* [INSTRUCTIONS TO FOLLOW] Read through the entries below and copy each line where "change" turns up.

* [RECORDS SHOWN]

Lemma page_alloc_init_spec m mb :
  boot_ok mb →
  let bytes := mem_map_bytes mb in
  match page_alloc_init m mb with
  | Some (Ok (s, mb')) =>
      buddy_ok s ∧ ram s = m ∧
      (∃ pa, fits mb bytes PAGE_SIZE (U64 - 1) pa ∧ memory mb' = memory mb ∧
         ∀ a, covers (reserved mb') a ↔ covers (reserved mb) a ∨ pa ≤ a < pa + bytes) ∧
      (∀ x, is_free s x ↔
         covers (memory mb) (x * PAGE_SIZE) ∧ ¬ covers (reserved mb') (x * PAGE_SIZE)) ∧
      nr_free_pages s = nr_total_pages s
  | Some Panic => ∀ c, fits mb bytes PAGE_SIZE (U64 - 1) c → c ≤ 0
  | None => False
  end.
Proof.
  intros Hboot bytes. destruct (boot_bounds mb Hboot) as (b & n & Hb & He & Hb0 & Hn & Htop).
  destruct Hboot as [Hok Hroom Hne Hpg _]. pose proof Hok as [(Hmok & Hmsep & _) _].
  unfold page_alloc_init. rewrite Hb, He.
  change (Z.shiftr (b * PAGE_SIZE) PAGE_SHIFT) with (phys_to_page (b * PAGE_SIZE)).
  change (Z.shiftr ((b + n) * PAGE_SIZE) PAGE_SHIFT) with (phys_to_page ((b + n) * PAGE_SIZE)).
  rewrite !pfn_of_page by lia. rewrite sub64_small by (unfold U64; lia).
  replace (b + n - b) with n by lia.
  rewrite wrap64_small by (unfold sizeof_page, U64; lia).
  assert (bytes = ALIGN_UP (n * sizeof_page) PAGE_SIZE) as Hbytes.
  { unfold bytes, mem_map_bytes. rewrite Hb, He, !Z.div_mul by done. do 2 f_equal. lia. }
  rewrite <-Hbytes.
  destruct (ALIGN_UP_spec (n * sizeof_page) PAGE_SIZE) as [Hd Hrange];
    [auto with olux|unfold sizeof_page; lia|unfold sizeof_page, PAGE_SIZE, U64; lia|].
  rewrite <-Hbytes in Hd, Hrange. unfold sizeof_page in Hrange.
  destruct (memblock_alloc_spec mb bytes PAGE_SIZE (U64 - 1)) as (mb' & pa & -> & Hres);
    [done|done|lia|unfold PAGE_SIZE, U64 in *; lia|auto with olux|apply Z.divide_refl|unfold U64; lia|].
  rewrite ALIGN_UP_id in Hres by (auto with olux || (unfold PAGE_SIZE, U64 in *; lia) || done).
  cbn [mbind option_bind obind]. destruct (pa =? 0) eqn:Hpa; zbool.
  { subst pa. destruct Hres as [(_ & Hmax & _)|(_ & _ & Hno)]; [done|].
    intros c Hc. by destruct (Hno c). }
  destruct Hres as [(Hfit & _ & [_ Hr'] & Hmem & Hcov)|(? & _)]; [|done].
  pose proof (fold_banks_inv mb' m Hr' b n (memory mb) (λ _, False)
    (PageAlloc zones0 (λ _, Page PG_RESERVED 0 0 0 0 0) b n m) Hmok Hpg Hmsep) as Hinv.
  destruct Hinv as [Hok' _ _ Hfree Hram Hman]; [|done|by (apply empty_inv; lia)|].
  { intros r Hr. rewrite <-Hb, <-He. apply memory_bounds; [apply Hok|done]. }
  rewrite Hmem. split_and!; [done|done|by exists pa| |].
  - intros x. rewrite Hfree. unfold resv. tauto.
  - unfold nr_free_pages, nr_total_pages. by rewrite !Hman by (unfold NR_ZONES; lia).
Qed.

* [SOLUTION]
  change (Z.shiftr (b * PAGE_SIZE) PAGE_SHIFT) with (phys_to_page (b * PAGE_SIZE)).
  change (Z.shiftr ((b + n) * PAGE_SIZE) PAGE_SHIFT) with (phys_to_page ((b + n) * PAGE_SIZE)).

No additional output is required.